Though Philae thus does not come into the Ancient Egyptian picture until nearly the end of Egypt's long day, the priests of Isis, once established on the island, at once endeavoured to make up for lost time . We have already seen the inscription at Siheil which claims that King Zoser endowed the god Khnum with the Dodekaschoinoi ; but the priests of Isis at Philae were not content to see this claim going unquestioned, and presented their own claim to the territory in question on precisely the same grounds – namely, a gift of Zoser as a reward for their goddess having averted the famine which had been raging for seven years . What was the issue of the struggle between the two sets of priests, we only partly know ; but while the priests of Khnum were probably so far in the right, since the worship of Khnum was of much earlier date locally than that of Isis, it is more than likely that right prevailed nothing against might, for Isis was much more popular than Khnum in the later days of Ancient Egypt .

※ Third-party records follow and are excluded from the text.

(** The events of a call: all inside its range, task pairs only at depths
    the gate lets through, and no more sequential sorts than the remaining
    depth allows. *)
Lemma stable_sort_thread_rec_trace threshold fuel :
  ∀ sched first last reci m m',
    stable_sort_thread_rec threshold fuel sched first last reci m = Some m' →
    ∃ evs, trace m' = trace m ++ evs ∧ trace_ok threshold first last reci evs.
Proof.
  induction fuel as [|fuel IH]; intros sched first last reci m m' Hrun; [done|].
  rewrite stable_sort_thread_rec_unfold in Hrun.
  destruct (decide (last - first ≤ 1)) as [Hshort|Hlong].
  { injection Hrun as <-. exists []. rewrite app_nil_r. split; [done|].
    split_and!; [constructor..|]. intros _. split; [|constructor].
    simpl. apply Nat.lt_le_incl, Nat.lt_le_trans with 1; [lia|apply pow2_pos]. }
  destruct (decide (int32_incr reci ≤ threshold)%Z) as [Hpar|Hseq].
  2:{ injection Hrun as <-. exists [EvStableSort first last]. split; [done|].
      split_and!.
      - constructor; [simpl; lia|constructor].
      - by repeat constructor.
      - intros _. split; [apply pow2_pos|by repeat constructor]. }
  unfold spawn_pair in Hrun.
  set (middle := first + (last - first) / 2) in *.
  set (reci' := int32_incr reci) in *.
  destruct (sched first last).
  - destruct (stable_sort_thread_rec threshold fuel sched first middle reci' _)
      as [m1|] eqn:H1; [|done]. simpl in Hrun.
    destruct (stable_sort_thread_rec threshold fuel sched middle last reci' _)
      as [m2|] eqn:H2; [|done]. simpl in Hrun. injection Hrun as <-.
    apply IH in H1 as (evs1 & Ht1 & Hok1). apply IH in H2 as (evs2 & Ht2 & Hok2).
    exists (EvSpawn first middle last reci'
              :: evs1 ++ evs2 ++ [EvInplaceMerge first middle last]).
    split; [|by apply (trace_ok_fork threshold first last reci evs1 evs2)].
    simpl. rewrite Ht2, Ht1. simpl. by rewrite <- !app_assoc.
  - destruct (stable_sort_thread_rec threshold fuel sched middle last reci' _)
      as [m1|] eqn:H1; [|done]. simpl in Hrun.
    destruct (stable_sort_thread_rec threshold fuel sched first middle reci' _)
      as [m2|] eqn:H2; [|done]. simpl in Hrun. injection Hrun as <-.
    apply IH in H1 as (evs1 & Ht1 & Hok1). apply IH in H2 as (evs2 & Ht2 & Hok2).
    exists (EvSpawn first middle last reci'
              :: evs1 ++ evs2 ++ [EvInplaceMerge first middle last]).
    split; [|by apply (trace_ok_fork threshold first last reci evs2 evs1)].
    simpl. rewrite Ht2, Ht1. simpl. by rewrite <- !app_assoc.
Qed.

Lemma strongly_sorted_lookup {A : Type} (R : relation A) (l : list A) :
  StronglySorted R l →
  ∀ i j a b, i < j → l !! i = Some a → l !! j = Some b → R a b.
Proof.
  induction 1 as [|x l Hl IH Hx]; intros i j a b Hij Hi Hj; [done|].
  destruct j as [|j]; [lia|]. destruct i as [|i]; simpl in *.
  - injection Hi as ->. rewrite Forall_forall in Hx. apply Hx.
    by eapply list_elem_of_lookup_2.
  - eapply IH; [|done..]. lia.
Qed.
(** C3.  Every call of the allocator runs exactly one of three
    strategies, tried in this order: (A) the selector adopted an
    all-zero table, and that frame is reused; (B) otherwise, when
    [maxFrameIndex + 1 < NUM_FRAMES], the fresh frame [maxFrameIndex + 1]
    is written into the parent slot; (C) otherwise the victim is evicted,
    its parent slot is zeroed and its frame is written into the parent
    slot.  In each case the allocation ends, at the last level of
    tables, with the restore of the faulting page into the chosen frame
    and, at any other level, with the zeroing of the PAGE_SIZE words of
    the chosen frame, which becomes the forbidden frame. *)
Theorem allocator_strategies q off level forb cur addr st :
  let sel := selector cfg q off forb cur addr st in
  let sr := fst sel in
  let r := addFrame cfg q off level forb cur addr st in
  exists chosen strategy,
    ((maxFrameIndex sr = -1
      /\ chosen = zeroFrameIndex sr /\ strategy = []
      /\ snd (fst r) = currentFrameIndex sr)
     \/ (maxFrameIndex sr <> -1 /\ maxFrameIndex sr + 1 < NUM_FRAMES cfg
         /\ chosen = maxFrameIndex sr + 1
         /\ strategy = [EvWrite (u64 addr) (i32 chosen)]
         /\ snd (fst r) = i32 chosen)
     \/ (maxFrameIndex sr <> -1 /\ NUM_FRAMES cfg <= maxFrameIndex sr + 1
         /\ chosen = frameToEvict sr
         /\ strategy =
              [EvEvict (u64 (frameToEvict sr)) (u64 (pageToEvict sr));
               EvWrite (u64 (u64 (parentOfPageToEvict sr * PAGE_SIZE cfg
                                  + getOffset cfg (pageToEvict sr)))) 0;
               EvWrite (u64 addr) (i32 chosen)]
         /\ snd (fst r) = i32 chosen))
    /\ calls (snd r) = calls (snd sel) ++ strategy ++ filling cfg level chosen q
    /\ (if level =? TABLES_DEPTH cfg - 1
        then fst (fst r) = forb
        else fst (fst r) = u64 chosen
             /\ Forall (fun i => word_at (ram (snd r))
                                   (u64 (u64 (chosen * PAGE_SIZE cfg) + i)) = 0)
                  (slots cfg)).
Proof. apply addFrame_cases. Qed.

End Allocator.


(** ** The public entry points *)

Section PublicAPI.

Variable cfg : Config.

(** C4.  For a virtual address at or beyond VIRTUAL_MEMORY_SIZE both
    [VMread] and [VMwrite] return 0 and leave the backend as it was: no
    backend call is made (the record of calls is the same) and neither the
    physical memory nor the backing store changes; the cell behind the
    pointer of [VMread] keeps its value.  [VMread] with a null pointer does
    the same at any address. *)
Theorem invalid_request_rejected v w value st :
  VIRTUAL_MEMORY_SIZE cfg <= v ->
  VMwrite cfg v w st = (0, st)
  /\ VMread cfg v value st = (0, value, st)
  /\ forall v', VMread cfg v' None st = (0, None, st).
Proof.
  intros Hv. apply Z.leb_le in Hv.
  unfold VMwrite, VMread. rewrite Hv.
  split; [reflexivity|]. split; [destruct value; reflexivity|].
  intros v'. reflexivity.
Qed.

End PublicAPI.

(** ** Scenarios *)

(** The scenarios are closed: they are settled by evaluating the
    definitions. *)
Ltac evaluate := vm_compute; repeat split; try reflexivity; try discriminate.

Section Scenarios.

(** [invalid_request_rejected] at address 8 = VIRTUAL_MEMORY_SIZE of the
    two-level configuration. *)

Lemma invalid_request_rejected_witness :
  VIRTUAL_MEMORY_SIZE cfg_two_levels <= 8
  /\ (VMwrite cfg_two_levels 8 7 (boot cfg_two_levels) = (0, boot cfg_two_levels)
      /\ VMread cfg_two_levels 8 (Some 99) (boot cfg_two_levels)
         = (0, Some 99, boot cfg_two_levels)
      /\ forall v', VMread cfg_two_levels v' None (boot cfg_two_levels)
                    = (0, None, boot cfg_two_levels)).
Proof.
  assert (H : VIRTUAL_MEMORY_SIZE cfg_two_levels <= 8) by (vm_compute; discriminate).
  split; [exact H|].
  exact (invalid_request_rejected cfg_two_levels 8 7 (Some 99) (boot cfg_two_levels) H).
Defined.

(** [root_survives_first_allocation] at an allocation that evicts: pages 0
    and 1 are resident, every frame is in use, and page 2 faults at
    level 0; the victim is page 0 in frame 2. *)
Lemma root_survives_first_allocation_witness :
  (maxFrameIndex (fst (selector cfg_two_levels 2 1 0 0 1 two_pages_resident)) <> -1 ->
   NUM_FRAMES cfg_two_levels
   <= maxFrameIndex (fst (selector cfg_two_levels 2 1 0 0 1 two_pages_resident)) + 1 ->
   maxCyclicalDistance (fst (selector cfg_two_levels 2 1 0 0 1 two_pages_resident)) <> -1)
  /\ (snd (fst (addFrame cfg_two_levels 2 1 0 0 0 1 two_pages_resident)) <> 0
      /\ exists new,
           calls (snd (addFrame cfg_two_levels 2 1 0 0 0 1 two_pages_resident))
           = calls two_pages_resident ++ new
           /\ Forall (fun e =>
                        changes_root cfg_two_levels e ->
                        e = EvWrite (u64 1)
                              (snd (fst (addFrame cfg_two_levels 2 1 0 0 0 1
                                           two_pages_resident)))
                        \/ zero_write e) new).
Proof.
  assert (H : maxFrameIndex (fst (selector cfg_two_levels 2 1 0 0 1 two_pages_resident)) <> -1 ->
              NUM_FRAMES cfg_two_levels
              <= maxFrameIndex (fst (selector cfg_two_levels 2 1 0 0 1 two_pages_resident)) + 1 ->
              maxCyclicalDistance (fst (selector cfg_two_levels 2 1 0 0 1 two_pages_resident)) <> -1).
  { intros _ _. vm_compute. discriminate. }
  split; [exact H|].
  exact (root_survives_first_allocation cfg_two_levels 2 1 0 0 1 two_pages_resident H).
Defined.
(** * Algorithmic utilities of [logica_programacao.py] and
      [resolucao_problemas.py]: shallow embedding and verified properties.

    Python values are embedded as follows.
    - [int] is unbounded, so it is [Z]; [//] and [%] with a positive divisor
      are [Z.div] and [Z.modulo] (both round towards minus infinity).
    - A [list] object lives in a store of list objects ([Heap]) where the
      code builds or aliases lists and a claim depends on it ([merge_sort]);
      elsewhere a list is its sequence of items.
    - [str] is a sequence of characters.  Where the code calls [str.lower]
      or [str.split], a character is a code point below 256 (type [ascii]),
      the range on which these are written out.  The password check is also
      given on every [str], as a list of code points ([Unicode]), with the
      table of the decimal digits of [re] as a parameter.
    - [dict] used as a table is a [gmap]; a [dict] whose iteration order is
      observed is an association list in insertion order; [set] is [gset].
    - A raised exception ([IndexError], [KeyError]) and an exhausted loop
      budget both make the result [None]; a returned value [v] is [Some v]. *)

From Stdlib Require Import ZArith Lia Ascii.
From Stdlib Require String.
From stdpp Require Import base option list list_numbers sorting gmap strings.

Local Open Scope Z_scope.

(** ** Python sequence primitives *)

Module Py.

(** [len(l)] *)
Definition len {A} (l : list A) : Z := Z.of_nat (length l).

(** Position meant by the index [i] of [l[i]]: a negative index counts from
    the end; outside [-len(l) .. len(l)-1] Python raises [IndexError]. *)
Definition index {A} (l : list A) (i : Z) : option nat :=
  if decide (0 <= i < len l) then Some (Z.to_nat i)
  else if decide (- len l <= i < 0) then Some (Z.to_nat (len l + i))
  else None.

(** [l[i]] *)
Definition getitem {A} (l : list A) (i : Z) : option A :=
  k ← index l i; l !! k.

(** [l[i] = v] *)
Definition setitem {A} (l : list A) (i : Z) (v : A) : option (list A) :=
  k ← index l i; Some (<[k := v]> l).

(** [for x in xs: s = body(x, s)], where the body may raise. *)
Fixpoint for_each {S} (xs : list Z) (body : Z → S → option S) (s : S)
    : option S :=
  match xs with
  | [] => Some s
  | x :: xs' => s' ← body x s; for_each xs' body s'
  end.

(** Normalisation of one slice bound, as [l[a:b]] does it: a negative bound
    is taken from the end, and every bound is clipped to [0 .. len(l)]. *)
Definition adjust {A} (l : list A) (i : Z) : nat :=
  if decide (i < 0) then Z.to_nat (Z.max 0 (len l + i))
  else Z.to_nat (Z.min i (len l)).
(** ** The further properties on the sample data *)


(** X4, witness: a render with the partial of the tests. *)
Lemma render_returns_before_calling_back_witness :
  let obj := mkOptions (Some Fixtures.partials) None in
  let g := glob (Fixtures.with_options obj) in
  heap g !! 0 = Some obj ∧
  ∃ g' c, render Sample.compile Sample.invoke "with-partial.hbs" "Title"
            (OptsObj 0) (Some 7) g = (g', Some c, inr tt) ∧
          delivered c = [] ∧ length (pending c) = 2.
Proof.
  intros obj g. split; [reflexivity|].
  destruct (proj2 (render_returns_before_calling_back Sample.compile
                     Sample.invoke "with-partial.hbs" "Title" (Some 7) g)
              0 obj eq_refl) as (g' & c & H & Hd & _ & Hl).
  exists g', c. split; [exact H|]. split; [exact Hd|].
  rewrite Hl. vm_compute. reflexivity.
Defined.

(** X5, witness: the template and its partial, neither cached. *)
Lemma render_reads_every_uncached_path_witness :
  let obj := mkOptions (Some Fixtures.partials) None in
  let g := glob (Fixtures.with_options obj) in
  heap g !! 0 = Some obj ∧
  ∃ g' c, render Sample.compile Sample.invoke "with-partial.hbs" "Title"
            (OptsObj 0) (Some 7) g = (g', Some c, inr tt) ∧
          callCount (trace g') = 2.
Proof.
  intros obj g. split; [reflexivity|].
  destruct (render_reads_every_uncached_path Sample.compile Sample.invoke
              "with-partial.hbs" "Title" 0 obj (Some 7) g eq_refl)
    as (g' & c & H & _ & Hn).
  exists g', c. split; [exact H|]. rewrite Hn. vm_compute. reflexivity.
Defined.

(** X6, witness: two renders of tmpl.hbs in a row. *)
Lemma renders_in_flight_both_read_witness :
  cache (glob Sample.start) !! "tmpl.hbs" = None ∧
  callCount
    (trace (glob (run Sample.compile Sample.invoke Sample.readFile
                    [CallRender "tmpl.hbs" "A" (OptsFn 7) None;
                     CallRender "tmpl.hbs" "B" (OptsFn 8) None]
                    Sample.start))) = 2.
Proof.
  split; [reflexivity|].
  apply (renders_in_flight_both_read Sample.compile Sample.invoke
           Sample.readFile Sample.start "tmpl.hbs" "A" "B" 7 8 None None).
  reflexivity.
Defined.
(** * Shallow embedding of [clean_dataset.py]

    The video quality gate of the data-prep-lab repository: the frame
    sampler and metric extractor ([analyze_video_quality]), the
    acceptance policy ([evaluate_video_acceptance]), the per-exercise
    counters ([default_stats]) and their aggregation ([clean_dataset],
    [generate_cleaning_report]).

    Python dictionaries that are used as maps become [gmap string _];
    the metrics dictionary, whose keys are fixed and whose values have
    one type each, becomes a record of optional fields (a missing key
    is [None], which is what [dict.get(key, default)] distinguishes).
    Python [float]/[numpy.float64] values are IEEE-754 binary64 numbers,
    modelled by [spec_float]. *)

From Stdlib Require Import ZArith Lia Ascii String SpecFloat.
From stdpp Require Import base option list strings gmap fin_maps.

Local Open Scope string_scope.
Local Open Scope list_scope.
Local Open Scope Z_scope.

(** ** Floats *)

Module PyFloat.

Abbreviation float := spec_float (only parsing).

Definition prec : Z := 53.
Definition emax : Z := 1024.

(** [float("nan")] *)
Definition nan : float := S754_nan.

(** [np.isnan] *)
Definition isnan (x : float) : bool :=
  match x with
  | S754_nan => true
  | _ => false
  end.

(** Conversion of a Python [int] that takes part in a comparison or a
    division with a float. *)
Definition of_int (n : Z) : float := binary_normalize prec emax n 0 false.

Definition lt (x y : float) : bool := SFltb x y.
Definition gt (x y : float) : bool := SFltb y x.
Definition ge (x y : float) : bool := SFleb y x.

(** [a / b] on two Python ints with [b <> 0]. *)
Definition truediv (a b : Z) : float :=
  SFdiv prec emax (of_int a) (of_int b).

(** The literals [0.01] and [0.3] as binary64 numbers. *)
Definition lit_0_01 : float := S754_finite false 5764607523034235 (-59).
Definition lit_0_3 : float := S754_finite false 5404319552844595 (-54).
(** * Margdarshak-AI: the data-normalisation helpers and page operations

    A shallow embedding of the JavaScript helpers of the traffic dashboard
    (EmergencyCorridor.jsx, Dashboard.jsx, MapView.jsx, Login.jsx,
    AirQuality.jsx, api.js), the properties the specification states about
    them, and further properties of the same code.

    JavaScript numbers are IEEE-754 binary64 values: they are modelled by
    Rocq's primitive floats, so that [NaN], the infinities, the comparisons
    and the arithmetic are those of the program.  JSON payloads are modelled
    by the inductive type [value]. *)

From Stdlib Require Import ZArith List Bool Ascii String Floats Uint63 Lia.
From Stdlib Require Import DecimalString Sorted Permutation.
From stdpp Require Import base option list gmap strings.
Import ListNotations.

Set Warnings "-register-all,-inexact-float".

Local Open Scope string_scope.
Local Open Scope list_scope.

(** ** JavaScript values *)

Module JS.

(** A JavaScript value as [JSON.parse] or a component's state can hold it.
    An object is a list of bindings; the first binding of a key is the one a
    property access finds. *)
Inductive value : Type :=
| VUndef
| VNull
| VBool (b : bool)
| VNum (x : float)
| VStr (s : string)
| VArr (items : list value)
| VObj (fields : list (string * value)).

(** [v == null]: true of [null] and [undefined] only. *)
Definition is_nullish (v : value) : bool :=
  match v with
  | VUndef | VNull => true
  | _ => false
  end.

(** ToBoolean. *)
Definition truthy (v : value) : bool :=
  match v with
  | VUndef | VNull => false
  | VBool b => b
  | VNum x => negb (PrimFloat.is_zero x || PrimFloat.is_nan x)
  | VStr s => negb (String.eqb s "")
  | VArr _ | VObj _ => true
  end.

(** [a ?? b], [a || b] and [a && b] on values. The right operand has no
    effect in the modelled code, so evaluating it eagerly changes nothing. *)
Definition coalesce (a b : value) : value := if is_nullish a then b else a.
Definition js_or (a b : value) : value := if truthy a then a else b.
Definition js_and (a b : value) : value := if truthy a then b else a.

Module Import Notations.
Infix "??" := coalesce (at level 60, right associativity).
Infix "|.|" := js_or (at level 60, right associativity).
Infix "&.&" := js_and (at level 60, right associativity).
End Notations.

(** [Array.isArray(v)] and [typeof v === "object"]. *)
Definition isArray (v : value) : bool :=
  match v with VArr _ => true | _ => false end.

Definition typeof_object (v : value) : bool :=
  match v with VNull | VArr _ | VObj _ => true | _ => false end.

Fixpoint assoc (k : string) (fields : list (string * value)) : value :=
  match fields with
  | [] => VUndef
  | (k', v) :: rest => if String.eqb k k' then v else assoc k rest
  end.

(** [v.k] for a named property [k] that no prototype defines (lat, path,
    coordinates, ...): found on objects only. The program reads properties
    of [null] and [undefined] nowhere unguarded except where noted. *)
Definition get (v : value) (k : string) : value :=
  match v with
  | VObj fields => assoc k fields
  | _ => VUndef
  end.

(** The decimal spelling of an index, as a property key. *)
Definition index_key (i : nat) : string :=
  NilZero.string_of_uint (Nat.to_uint i).

(** [v[i]] for a numeric index: an element of an array, a character of a
    string, the property named by the index on an object. *)
Definition get_index (v : value) (i : nat) : value :=
  match v with
  | VArr items => nth i items VUndef
  | VObj fields => assoc (index_key i) fields
  | VStr s => match String.get i s with
              | Some c => VStr (String c EmptyString)
              | None => VUndef
              end
  | _ => VUndef
  end.
(** * channel_tracker: posting ledger, reminder scheduler and window counts

    A shallow embedding of [channel_tracker.py] (the server-specific
    creator channel tracking bot) and the properties of its posting
    ledger ([on_message]), its reminder pass ([check_reminders]), its
    window query ([get_posts_in_period]) and its persistence layer
    ([load_data] / [save_data]).

    Modelling conventions.
    - A Python [dict] is an association list in insertion order
      ([dict K V]); the handlers iterate over [data['creators']] and the
      order decides what has been done when an exception leaves the loop.
    - [datetime] values are a number of microseconds on a linear time
      axis ([Z]); the calendar date of an instant is its quotient by the
      length of a day.  A ['%Y-%m-%d'] string is either the rendering of
      a date ([Ymd d], [d] the day number) or a string that [strptime]
      refuses ([Malformed s]).  Non-canonical renderings that [strptime]
      would accept (['2024-1-5']) are left out.
    - The handlers run in a monad that threads the contents of
      [DATA_FILE], the successive readings of [datetime.now()] and the
      list of effects on the chat platform, and that carries Python
      exceptions.  Every call of [datetime.now()] is a reading of its
      own: two readings of one invocation may fall on different days.
    - Within one invocation reading the file either works or fails, and
      so does writing it; a write that fails leaves the file as it was;
      what [json.dump] wrote is what [json.load] returns.
    - Sending to the channel of a message is taken to succeed; a direct
      message to a creator may be refused by the platform.  The
      permission checks of the command decorators belong to the
      framework and are left out.
    - Records read from the file have all the fields the code writes. *)

From Stdlib Require Import ZArith List String Ascii Bool Lia.
Import ListNotations.

Local Open Scope string_scope.
Local Open Scope list_scope.
Local Open Scope Z_scope.

(* ================================================================== *)
(** * The embedding *)

(* ================================================================== *)
(** ** Keys with a decidable equality *)

Class EqKey (K : Type) := {
  keqb : K -> K -> bool;
  keqb_eq : forall a b, keqb a b = true <-> a = b
}.

#[export] Instance EqKey_string : EqKey string :=
  {| keqb := String.eqb; keqb_eq := String.eqb_eq |}.

(* ================================================================== *)
(** ** Python dictionaries *)

Module Dict.
Section Ops.
Context {K V : Type} `{EqKey K}.

Definition t := list (K * V).

(** [d.get(k)]; [None] when the key is absent. *)
Fixpoint get (k : K) (d : t) : option V :=
  match d with
  | [] => None
  | (k', v) :: rest => if keqb k k' then Some v else get k rest
  end.

(** [k in d]. *)
Definition mem (k : K) (d : t) : bool :=
  match get k d with Some _ => true | None => false end.

(** [d[k] = v]: an existing key keeps its place, a new one goes last. *)
Fixpoint set (k : K) (v : V) (d : t) : t :=
  match d with
  | [] => [(k, v)]
  | (k', v') :: rest =>
      if keqb k k' then (k', v) :: rest else (k', v') :: set k v rest
  end.

(** [del d[k]]. *)
Fixpoint del (k : K) (d : t) : t :=
  match d with
  | [] => []
  | (k', v') :: rest => if keqb k k' then rest else (k', v') :: del k rest
  end.

Definition keys (d : t) : list K := map fst d.
End Ops.
Arguments t : clear implicits.
End Dict.

Abbreviation dict := Dict.t.

(* ================================================================== *)
(** ** Dates and instants *)

(** An instant, in microseconds. *)
Definition datetime := Z.

Definition us_per_day : Z := 86400000000.

(** A string in the place of a ['%Y-%m-%d'] date. *)
Inductive date_str :=
| Ymd (d : Z)
| Malformed (raw : string).

Definition date_str_eqb (a b : date_str) : bool :=
  match a, b with
  | Ymd x, Ymd y => Z.eqb x y
  | Malformed s, Malformed t => String.eqb s t
  | _, _ => false
  end.

#[export, refine] Instance EqKey_date_str : EqKey date_str :=
  {| keqb := date_str_eqb |}.
Proof.
  intros [x|s] [y|t]; simpl; split; intros Hx; try discriminate.
  - apply Z.eqb_eq in Hx. now subst.
  - inversion Hx. apply Z.eqb_refl.
  - apply String.eqb_eq in Hx. now subst.
  - inversion Hx. apply String.eqb_refl.
Defined.

(** The calendar date of an instant (its day number). *)
Definition date_of (t : datetime) : Z := t / us_per_day.

(** Microseconds elapsed since midnight. *)
Definition time_of_day (t : datetime) : Z := t mod us_per_day.

(** [t.strftime('%Y-%m-%d')]. *)
Definition strftime (t : datetime) : date_str := Ymd (date_of t).

(** [t - timedelta(days=n)]. *)
Definition minus_days (t : datetime) (n : Z) : datetime := t - n * us_per_day.

(** [(a - b).days]: Python normalises a [timedelta] with a floor. *)
Definition days_between (a b : datetime) : Z := (a - b) / us_per_day.

(** Midnight of day [d]. *)
Definition midnight (d : Z) : datetime := d * us_per_day.

(** Python truthiness of an optional string field: [None] and [''] are
    falsy. *)
Definition truthy (f : option date_str) : bool :=
  match f with
  | None => false
  | Some (Malformed "") => false
  | Some _ => true
  end.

Late though temple-building at Philae may have started, it proceeded with considerable vigour when once begun, and practically the whole surface of the island was covered with structures dating from the time of Nectanebos I to that of the Emperor Hadrian . The worship of Isis, which made the island celebrated in Ptolemaic and Roman days, was a comparatively late growth here, and has no roots earlier than the Ptolemaic time ; but the priests of the great goddess Isis speedily succeeded in making their cult the most powerful in Upper Egypt . In the reign of Ptolemy VI, Philometor, the Dodekaschoinoi, that bone of contention between them and the priests of Khnum, was handed over by that king to the Isis priesthood to be administered ; and this meant that a territory of ninety miles or so in length was subject to them ; though it must be admitted that the quality of the land was not equal to its quantity . Indeed it appears that somewhat later the Isis priesthood was in possession of the whole of Lower Nubia as far as the Second Cataract . The strange popularity which the cult of Isis achieved in the Roman Empire did not fail the Philae priesthood . Long after the decrees of Theodosius the worship of Isis continued to be kept up at Philae, whose remoteness made such a defiance practicable, and it was not until the time of Justinian ( A.D. 527 – 565 ) that the temples of Philae were closed, and not until 577 that the temple of Isis was converted by Bishop Theodorus into a Christian church . The mud-brick remains of the Coptic town which grew up subsequent to this date around the former pagan shrine, excavated and planned in 1895, are now of the past in more senses than one .



The myth of Isis and Osiris
The story of Osiris is the most important myth of Ancient Egypt . Even today fishing boats in the Nile and Mediterranean, carry the eyes of his son Horus on their bows . In Malta, that most Christian of countries, the fishing boats wear them for protection against the dangers of the sea .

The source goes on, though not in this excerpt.